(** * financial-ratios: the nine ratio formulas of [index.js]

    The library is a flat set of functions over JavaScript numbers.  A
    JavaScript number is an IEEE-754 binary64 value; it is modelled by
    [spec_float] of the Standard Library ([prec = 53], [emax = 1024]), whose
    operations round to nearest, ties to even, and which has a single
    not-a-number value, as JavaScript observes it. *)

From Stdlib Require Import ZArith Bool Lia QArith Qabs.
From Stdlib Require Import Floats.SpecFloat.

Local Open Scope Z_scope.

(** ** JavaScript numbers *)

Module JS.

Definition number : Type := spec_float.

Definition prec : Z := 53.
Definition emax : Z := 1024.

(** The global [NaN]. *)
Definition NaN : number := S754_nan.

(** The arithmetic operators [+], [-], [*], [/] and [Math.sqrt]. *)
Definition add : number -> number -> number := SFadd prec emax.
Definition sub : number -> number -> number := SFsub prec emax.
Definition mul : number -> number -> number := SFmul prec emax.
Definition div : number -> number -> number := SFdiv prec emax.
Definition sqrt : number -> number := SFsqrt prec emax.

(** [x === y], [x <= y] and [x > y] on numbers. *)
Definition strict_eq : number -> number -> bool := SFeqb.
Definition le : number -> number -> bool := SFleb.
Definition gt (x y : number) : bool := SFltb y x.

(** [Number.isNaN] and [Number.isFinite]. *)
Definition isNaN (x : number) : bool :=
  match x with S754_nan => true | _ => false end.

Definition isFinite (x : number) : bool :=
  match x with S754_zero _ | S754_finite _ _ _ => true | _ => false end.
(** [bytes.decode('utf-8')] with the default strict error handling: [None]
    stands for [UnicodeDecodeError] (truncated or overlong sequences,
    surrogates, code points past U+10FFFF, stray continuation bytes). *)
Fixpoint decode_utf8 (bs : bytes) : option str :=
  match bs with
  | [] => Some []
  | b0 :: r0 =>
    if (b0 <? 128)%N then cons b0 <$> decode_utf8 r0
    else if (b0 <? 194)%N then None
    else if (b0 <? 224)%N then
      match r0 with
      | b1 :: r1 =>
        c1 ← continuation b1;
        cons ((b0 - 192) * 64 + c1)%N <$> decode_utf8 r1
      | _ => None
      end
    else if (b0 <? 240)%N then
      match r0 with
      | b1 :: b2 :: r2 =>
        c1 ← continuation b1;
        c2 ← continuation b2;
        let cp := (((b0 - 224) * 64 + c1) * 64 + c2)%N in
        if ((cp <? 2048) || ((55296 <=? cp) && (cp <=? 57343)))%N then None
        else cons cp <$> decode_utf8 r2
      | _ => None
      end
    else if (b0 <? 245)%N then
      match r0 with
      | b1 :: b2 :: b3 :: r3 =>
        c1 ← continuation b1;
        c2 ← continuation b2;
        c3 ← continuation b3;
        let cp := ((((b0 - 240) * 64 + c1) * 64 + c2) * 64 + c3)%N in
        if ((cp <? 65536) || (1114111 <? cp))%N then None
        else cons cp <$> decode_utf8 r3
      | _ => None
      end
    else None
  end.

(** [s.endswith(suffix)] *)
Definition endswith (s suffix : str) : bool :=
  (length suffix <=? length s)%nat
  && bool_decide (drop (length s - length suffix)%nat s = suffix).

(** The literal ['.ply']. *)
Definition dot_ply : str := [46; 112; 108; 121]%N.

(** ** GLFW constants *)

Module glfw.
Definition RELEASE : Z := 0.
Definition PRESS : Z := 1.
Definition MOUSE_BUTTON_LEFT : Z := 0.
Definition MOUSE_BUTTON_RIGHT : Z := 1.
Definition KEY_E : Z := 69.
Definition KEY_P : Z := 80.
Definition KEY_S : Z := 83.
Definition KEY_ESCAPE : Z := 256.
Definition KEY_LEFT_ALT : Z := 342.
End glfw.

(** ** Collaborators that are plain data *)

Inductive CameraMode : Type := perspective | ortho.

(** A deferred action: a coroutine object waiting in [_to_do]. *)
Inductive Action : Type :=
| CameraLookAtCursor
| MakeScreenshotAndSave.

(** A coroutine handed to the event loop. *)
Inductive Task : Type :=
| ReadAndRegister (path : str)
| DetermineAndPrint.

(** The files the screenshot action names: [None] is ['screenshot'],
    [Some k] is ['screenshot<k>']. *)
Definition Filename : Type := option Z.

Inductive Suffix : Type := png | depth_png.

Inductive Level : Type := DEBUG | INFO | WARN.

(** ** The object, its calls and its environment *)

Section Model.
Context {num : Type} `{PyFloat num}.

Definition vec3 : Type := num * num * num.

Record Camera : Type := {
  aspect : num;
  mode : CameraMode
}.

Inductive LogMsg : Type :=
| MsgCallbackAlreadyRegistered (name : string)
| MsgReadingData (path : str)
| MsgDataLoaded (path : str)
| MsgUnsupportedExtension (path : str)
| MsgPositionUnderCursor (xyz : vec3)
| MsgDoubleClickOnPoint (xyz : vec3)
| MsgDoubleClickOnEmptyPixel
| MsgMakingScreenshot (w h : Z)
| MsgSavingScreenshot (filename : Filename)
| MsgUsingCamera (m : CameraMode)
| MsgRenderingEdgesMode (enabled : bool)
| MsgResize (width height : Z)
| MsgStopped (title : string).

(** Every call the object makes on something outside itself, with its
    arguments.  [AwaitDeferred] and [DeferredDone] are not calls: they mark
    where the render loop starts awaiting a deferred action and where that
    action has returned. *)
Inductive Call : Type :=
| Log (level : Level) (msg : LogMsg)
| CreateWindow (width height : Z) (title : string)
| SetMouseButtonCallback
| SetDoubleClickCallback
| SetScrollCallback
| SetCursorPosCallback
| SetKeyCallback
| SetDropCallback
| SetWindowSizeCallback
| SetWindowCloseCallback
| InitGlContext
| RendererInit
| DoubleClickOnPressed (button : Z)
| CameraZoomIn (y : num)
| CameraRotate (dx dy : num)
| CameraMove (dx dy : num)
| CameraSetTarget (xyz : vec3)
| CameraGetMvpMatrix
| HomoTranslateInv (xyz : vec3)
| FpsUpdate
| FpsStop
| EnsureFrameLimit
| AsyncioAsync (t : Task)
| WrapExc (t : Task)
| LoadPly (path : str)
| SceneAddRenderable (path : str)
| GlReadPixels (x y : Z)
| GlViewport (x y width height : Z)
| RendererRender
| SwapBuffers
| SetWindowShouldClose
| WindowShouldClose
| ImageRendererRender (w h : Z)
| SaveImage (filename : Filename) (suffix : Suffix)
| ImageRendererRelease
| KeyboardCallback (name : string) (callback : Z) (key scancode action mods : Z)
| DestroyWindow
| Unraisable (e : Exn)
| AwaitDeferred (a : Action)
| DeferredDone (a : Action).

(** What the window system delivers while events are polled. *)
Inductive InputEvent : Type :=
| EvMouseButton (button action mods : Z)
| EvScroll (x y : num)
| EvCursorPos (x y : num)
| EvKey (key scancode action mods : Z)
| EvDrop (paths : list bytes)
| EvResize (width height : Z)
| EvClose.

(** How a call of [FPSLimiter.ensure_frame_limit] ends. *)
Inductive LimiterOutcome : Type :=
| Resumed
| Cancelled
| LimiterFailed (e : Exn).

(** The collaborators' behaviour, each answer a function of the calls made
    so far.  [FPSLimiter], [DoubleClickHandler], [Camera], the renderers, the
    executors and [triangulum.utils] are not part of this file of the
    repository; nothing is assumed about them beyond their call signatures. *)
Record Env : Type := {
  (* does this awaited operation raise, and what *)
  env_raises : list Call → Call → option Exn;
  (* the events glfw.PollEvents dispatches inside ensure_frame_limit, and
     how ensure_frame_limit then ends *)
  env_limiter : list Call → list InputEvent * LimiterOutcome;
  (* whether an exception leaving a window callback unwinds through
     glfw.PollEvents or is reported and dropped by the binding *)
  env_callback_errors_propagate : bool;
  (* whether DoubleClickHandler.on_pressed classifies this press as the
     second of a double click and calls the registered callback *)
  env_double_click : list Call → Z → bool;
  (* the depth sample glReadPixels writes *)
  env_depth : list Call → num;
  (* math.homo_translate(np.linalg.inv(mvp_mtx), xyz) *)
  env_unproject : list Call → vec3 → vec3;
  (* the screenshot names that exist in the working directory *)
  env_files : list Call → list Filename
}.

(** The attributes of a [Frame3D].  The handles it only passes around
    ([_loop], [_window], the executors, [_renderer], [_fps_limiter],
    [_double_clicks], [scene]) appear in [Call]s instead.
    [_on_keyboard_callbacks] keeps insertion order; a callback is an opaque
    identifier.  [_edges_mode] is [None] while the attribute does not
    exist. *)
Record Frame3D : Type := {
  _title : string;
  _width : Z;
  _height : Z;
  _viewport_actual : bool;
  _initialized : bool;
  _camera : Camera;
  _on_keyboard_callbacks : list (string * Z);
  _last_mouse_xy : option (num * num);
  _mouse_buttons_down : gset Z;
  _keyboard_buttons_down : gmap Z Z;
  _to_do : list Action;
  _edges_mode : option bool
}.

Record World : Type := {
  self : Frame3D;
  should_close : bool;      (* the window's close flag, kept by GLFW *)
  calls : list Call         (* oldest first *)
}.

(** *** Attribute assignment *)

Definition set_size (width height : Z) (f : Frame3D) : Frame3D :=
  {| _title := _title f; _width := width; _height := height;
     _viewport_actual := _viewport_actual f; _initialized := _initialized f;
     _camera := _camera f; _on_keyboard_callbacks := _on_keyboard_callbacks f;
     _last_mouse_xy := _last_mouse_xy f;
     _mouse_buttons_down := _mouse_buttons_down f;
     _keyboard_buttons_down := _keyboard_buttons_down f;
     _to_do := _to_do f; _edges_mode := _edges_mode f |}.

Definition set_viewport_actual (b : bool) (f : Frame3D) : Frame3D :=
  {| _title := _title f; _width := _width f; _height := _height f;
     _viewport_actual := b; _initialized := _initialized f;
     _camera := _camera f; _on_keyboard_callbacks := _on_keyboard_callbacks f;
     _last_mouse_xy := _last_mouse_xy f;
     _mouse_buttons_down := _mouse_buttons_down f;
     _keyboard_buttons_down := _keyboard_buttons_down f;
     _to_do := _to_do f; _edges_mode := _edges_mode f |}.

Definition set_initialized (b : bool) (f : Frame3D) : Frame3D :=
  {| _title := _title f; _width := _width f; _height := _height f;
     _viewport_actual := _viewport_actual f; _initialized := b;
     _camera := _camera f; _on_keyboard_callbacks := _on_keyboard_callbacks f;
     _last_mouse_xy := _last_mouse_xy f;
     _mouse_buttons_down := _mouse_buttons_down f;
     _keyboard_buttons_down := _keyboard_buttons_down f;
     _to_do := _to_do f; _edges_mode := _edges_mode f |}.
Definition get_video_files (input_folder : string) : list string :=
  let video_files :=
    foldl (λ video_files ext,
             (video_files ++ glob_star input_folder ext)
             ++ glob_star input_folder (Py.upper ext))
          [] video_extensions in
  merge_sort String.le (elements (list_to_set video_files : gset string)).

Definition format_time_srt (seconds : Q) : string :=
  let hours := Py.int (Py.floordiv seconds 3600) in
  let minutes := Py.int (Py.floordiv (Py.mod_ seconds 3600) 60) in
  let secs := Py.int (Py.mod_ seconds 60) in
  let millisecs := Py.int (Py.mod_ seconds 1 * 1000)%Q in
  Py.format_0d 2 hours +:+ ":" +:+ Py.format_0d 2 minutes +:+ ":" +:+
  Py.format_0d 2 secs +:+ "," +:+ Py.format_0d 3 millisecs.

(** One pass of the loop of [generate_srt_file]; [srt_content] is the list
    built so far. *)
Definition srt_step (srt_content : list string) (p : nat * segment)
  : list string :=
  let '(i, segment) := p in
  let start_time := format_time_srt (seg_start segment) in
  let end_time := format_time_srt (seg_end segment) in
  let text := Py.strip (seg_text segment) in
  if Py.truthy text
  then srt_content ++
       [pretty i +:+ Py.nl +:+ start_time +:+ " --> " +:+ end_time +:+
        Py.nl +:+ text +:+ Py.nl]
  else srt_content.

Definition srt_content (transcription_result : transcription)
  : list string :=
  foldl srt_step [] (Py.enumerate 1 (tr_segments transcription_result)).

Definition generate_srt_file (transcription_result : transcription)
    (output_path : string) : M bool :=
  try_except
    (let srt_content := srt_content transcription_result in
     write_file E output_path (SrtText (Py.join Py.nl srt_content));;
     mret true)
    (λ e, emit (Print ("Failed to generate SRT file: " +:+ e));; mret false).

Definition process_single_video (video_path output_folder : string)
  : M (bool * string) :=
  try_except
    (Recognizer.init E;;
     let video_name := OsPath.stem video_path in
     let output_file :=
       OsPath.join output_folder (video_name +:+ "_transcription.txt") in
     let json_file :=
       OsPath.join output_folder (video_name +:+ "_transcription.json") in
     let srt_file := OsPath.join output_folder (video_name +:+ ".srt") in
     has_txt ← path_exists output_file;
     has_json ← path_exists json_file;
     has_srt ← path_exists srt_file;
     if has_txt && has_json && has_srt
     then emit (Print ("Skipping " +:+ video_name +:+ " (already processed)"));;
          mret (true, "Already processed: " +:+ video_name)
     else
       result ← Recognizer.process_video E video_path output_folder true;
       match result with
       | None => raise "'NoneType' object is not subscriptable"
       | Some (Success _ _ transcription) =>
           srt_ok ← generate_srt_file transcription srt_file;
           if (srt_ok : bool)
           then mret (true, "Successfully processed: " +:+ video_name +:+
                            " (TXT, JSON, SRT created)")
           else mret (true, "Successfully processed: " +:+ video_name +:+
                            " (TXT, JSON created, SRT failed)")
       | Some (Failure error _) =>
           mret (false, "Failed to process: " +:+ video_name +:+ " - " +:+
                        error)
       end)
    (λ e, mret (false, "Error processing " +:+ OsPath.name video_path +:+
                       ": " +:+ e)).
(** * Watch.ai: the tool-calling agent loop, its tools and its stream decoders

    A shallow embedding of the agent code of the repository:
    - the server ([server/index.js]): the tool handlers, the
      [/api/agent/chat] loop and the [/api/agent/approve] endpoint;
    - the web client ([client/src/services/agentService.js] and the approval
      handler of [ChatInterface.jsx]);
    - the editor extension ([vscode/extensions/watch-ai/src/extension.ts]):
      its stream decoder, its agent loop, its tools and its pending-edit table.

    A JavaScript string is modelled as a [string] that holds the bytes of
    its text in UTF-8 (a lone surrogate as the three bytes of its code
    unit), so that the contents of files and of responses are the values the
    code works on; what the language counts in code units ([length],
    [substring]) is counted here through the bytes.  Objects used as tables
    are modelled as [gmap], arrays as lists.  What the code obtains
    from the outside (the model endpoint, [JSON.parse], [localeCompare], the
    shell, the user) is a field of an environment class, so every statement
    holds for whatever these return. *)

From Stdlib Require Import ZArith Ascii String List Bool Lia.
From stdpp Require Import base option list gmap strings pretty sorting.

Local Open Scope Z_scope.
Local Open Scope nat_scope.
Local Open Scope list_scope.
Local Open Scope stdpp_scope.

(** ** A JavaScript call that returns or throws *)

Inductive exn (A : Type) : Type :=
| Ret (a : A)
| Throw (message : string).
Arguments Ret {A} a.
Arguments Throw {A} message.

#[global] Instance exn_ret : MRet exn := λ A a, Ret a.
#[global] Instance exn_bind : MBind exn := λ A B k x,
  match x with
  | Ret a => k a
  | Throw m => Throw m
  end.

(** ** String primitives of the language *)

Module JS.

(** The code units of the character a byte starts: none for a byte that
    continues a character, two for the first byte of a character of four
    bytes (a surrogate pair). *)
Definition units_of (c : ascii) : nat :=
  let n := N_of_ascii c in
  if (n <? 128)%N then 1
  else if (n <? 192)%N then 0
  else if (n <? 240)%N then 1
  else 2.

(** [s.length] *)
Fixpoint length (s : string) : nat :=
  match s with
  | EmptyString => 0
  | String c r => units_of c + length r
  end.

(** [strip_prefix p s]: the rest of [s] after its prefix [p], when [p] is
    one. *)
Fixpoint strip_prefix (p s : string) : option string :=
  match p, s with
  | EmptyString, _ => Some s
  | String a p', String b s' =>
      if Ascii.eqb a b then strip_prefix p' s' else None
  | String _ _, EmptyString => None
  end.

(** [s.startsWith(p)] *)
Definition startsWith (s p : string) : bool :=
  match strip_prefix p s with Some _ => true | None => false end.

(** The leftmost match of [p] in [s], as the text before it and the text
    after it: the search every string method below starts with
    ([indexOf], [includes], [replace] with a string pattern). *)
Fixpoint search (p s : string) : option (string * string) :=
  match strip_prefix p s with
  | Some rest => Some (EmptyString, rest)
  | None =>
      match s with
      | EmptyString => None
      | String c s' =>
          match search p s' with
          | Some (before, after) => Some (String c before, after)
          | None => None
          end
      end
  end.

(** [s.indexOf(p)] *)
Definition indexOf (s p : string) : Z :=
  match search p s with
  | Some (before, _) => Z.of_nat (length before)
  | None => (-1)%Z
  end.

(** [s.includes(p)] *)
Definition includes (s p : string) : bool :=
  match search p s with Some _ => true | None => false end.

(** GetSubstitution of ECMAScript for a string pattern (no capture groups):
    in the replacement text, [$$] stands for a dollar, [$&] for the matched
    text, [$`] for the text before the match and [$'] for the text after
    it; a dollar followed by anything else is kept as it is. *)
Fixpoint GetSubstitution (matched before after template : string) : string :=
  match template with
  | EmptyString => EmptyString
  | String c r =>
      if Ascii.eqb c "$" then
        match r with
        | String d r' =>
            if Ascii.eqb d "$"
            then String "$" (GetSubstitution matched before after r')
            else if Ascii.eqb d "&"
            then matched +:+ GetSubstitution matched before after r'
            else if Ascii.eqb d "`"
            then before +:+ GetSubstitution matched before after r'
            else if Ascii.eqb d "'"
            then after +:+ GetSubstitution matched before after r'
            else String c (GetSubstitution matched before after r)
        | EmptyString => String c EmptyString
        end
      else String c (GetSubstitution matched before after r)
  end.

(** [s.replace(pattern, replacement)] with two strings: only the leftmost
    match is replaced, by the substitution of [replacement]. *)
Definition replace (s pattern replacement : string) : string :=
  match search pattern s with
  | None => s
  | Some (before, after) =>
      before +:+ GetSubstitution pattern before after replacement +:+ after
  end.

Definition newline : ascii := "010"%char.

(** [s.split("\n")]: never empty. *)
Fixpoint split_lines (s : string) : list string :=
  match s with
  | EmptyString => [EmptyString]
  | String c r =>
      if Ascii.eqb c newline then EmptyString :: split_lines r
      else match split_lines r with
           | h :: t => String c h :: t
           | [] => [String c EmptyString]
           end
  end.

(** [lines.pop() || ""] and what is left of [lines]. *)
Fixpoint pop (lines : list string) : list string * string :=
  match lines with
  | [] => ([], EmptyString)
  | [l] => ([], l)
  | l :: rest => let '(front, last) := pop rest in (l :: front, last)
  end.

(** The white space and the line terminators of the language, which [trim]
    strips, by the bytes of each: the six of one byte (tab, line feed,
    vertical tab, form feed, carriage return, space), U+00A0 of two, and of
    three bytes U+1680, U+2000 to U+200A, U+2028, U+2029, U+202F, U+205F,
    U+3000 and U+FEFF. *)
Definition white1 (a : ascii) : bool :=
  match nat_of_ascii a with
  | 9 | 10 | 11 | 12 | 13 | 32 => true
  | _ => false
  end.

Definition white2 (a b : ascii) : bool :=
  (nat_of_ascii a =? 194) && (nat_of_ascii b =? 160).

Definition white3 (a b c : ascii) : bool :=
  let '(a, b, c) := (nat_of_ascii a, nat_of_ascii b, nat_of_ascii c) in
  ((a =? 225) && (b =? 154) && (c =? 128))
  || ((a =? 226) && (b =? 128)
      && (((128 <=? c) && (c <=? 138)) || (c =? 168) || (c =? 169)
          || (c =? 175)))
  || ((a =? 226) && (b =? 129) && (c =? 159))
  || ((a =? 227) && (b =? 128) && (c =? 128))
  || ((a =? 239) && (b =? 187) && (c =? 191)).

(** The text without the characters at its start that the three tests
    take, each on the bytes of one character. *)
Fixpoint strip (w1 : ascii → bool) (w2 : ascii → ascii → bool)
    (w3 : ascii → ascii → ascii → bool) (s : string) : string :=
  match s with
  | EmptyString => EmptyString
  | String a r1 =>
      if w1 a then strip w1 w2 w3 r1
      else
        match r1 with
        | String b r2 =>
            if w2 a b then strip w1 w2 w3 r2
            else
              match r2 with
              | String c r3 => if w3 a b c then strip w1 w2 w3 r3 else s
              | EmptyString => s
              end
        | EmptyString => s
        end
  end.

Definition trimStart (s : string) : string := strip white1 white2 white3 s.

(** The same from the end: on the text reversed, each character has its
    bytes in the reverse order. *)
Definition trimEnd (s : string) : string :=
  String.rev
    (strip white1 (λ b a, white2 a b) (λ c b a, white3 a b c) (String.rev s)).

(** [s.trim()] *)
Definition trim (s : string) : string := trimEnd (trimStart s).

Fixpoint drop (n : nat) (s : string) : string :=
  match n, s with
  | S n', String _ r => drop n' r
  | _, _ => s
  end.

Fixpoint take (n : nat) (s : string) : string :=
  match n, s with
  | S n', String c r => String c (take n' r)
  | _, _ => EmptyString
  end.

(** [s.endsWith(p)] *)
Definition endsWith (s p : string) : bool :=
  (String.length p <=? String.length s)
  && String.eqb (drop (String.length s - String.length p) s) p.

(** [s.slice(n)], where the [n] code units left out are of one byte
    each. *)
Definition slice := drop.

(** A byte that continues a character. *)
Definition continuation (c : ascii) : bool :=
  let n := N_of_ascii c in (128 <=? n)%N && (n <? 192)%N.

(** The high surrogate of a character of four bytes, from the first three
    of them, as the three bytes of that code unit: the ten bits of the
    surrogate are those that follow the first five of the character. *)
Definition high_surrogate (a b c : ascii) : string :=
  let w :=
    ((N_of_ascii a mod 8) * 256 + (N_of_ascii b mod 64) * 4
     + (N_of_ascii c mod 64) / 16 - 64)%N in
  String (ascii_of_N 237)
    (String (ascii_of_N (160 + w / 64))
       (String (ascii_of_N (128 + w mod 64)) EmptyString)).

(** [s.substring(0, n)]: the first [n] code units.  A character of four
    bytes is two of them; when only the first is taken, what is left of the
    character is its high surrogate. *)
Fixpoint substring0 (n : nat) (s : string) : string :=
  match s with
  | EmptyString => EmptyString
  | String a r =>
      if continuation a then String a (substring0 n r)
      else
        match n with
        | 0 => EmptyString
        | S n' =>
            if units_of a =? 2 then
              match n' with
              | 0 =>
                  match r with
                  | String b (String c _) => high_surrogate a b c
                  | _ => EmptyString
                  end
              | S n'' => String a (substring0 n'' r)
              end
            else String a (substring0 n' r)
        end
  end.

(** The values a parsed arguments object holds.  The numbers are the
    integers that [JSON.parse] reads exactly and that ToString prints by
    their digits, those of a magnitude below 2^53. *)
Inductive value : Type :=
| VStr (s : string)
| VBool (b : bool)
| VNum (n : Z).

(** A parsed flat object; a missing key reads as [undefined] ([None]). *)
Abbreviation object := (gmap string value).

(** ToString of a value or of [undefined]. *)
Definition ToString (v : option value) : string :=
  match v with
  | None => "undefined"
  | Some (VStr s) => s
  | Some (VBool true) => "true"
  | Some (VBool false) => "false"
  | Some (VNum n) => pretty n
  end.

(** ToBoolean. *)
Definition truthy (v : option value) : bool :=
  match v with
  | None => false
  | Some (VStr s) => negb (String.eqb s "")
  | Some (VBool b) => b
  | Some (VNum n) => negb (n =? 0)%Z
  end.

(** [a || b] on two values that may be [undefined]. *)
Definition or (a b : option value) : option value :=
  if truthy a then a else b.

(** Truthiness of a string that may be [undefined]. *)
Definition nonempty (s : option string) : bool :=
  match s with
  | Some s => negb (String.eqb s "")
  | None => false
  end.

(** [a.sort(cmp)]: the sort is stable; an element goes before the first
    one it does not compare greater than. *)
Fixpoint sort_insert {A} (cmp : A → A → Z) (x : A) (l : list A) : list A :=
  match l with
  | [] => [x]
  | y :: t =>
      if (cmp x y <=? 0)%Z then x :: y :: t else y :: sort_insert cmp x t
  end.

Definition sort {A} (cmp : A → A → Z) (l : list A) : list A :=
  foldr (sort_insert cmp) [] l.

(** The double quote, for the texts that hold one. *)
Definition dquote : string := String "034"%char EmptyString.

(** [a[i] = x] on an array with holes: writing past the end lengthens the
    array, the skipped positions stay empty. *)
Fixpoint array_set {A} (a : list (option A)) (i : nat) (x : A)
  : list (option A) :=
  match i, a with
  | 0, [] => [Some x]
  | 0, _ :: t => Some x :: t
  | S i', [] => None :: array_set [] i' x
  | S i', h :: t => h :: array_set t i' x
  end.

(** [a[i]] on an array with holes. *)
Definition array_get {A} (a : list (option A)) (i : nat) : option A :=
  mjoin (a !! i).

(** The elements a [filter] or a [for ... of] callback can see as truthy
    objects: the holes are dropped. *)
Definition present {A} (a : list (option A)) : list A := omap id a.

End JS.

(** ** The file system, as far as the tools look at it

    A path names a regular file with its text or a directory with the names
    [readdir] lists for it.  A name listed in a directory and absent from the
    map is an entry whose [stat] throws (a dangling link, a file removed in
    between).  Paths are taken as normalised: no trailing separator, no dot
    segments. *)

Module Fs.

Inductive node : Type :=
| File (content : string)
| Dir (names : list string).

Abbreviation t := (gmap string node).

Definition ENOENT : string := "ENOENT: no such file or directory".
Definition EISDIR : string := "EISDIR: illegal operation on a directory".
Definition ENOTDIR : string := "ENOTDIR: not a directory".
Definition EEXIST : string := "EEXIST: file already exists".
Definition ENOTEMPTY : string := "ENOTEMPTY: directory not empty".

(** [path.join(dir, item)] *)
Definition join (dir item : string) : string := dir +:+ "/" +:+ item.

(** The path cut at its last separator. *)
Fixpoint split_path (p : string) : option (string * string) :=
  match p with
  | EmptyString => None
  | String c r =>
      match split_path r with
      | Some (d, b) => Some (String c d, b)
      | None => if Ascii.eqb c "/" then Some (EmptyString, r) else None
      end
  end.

> Work to be completed:
Please output an exact copy of the lines above, from the opening line of the data down to the line that contains "(** The arithmetic".

> Expected answer:
(** * financial-ratios: the nine ratio formulas of [index.js]

    The library is a flat set of functions over JavaScript numbers.  A
    JavaScript number is an IEEE-754 binary64 value; it is modelled by
    [spec_float] of the Standard Library ([prec = 53], [emax = 1024]), whose
    operations round to nearest, ties to even, and which has a single
    not-a-number value, as JavaScript observes it. *)

From Stdlib Require Import ZArith Bool Lia QArith Qabs.
From Stdlib Require Import Floats.SpecFloat.

Local Open Scope Z_scope.

(** ** JavaScript numbers *)

Module JS.

Definition number : Type := spec_float.

Definition prec : Z := 53.
Definition emax : Z := 1024.

(** The global [NaN]. *)
Definition NaN : number := S754_nan.

(** The arithmetic operators [+], [-], [*], [/] and [Math.sqrt]. *)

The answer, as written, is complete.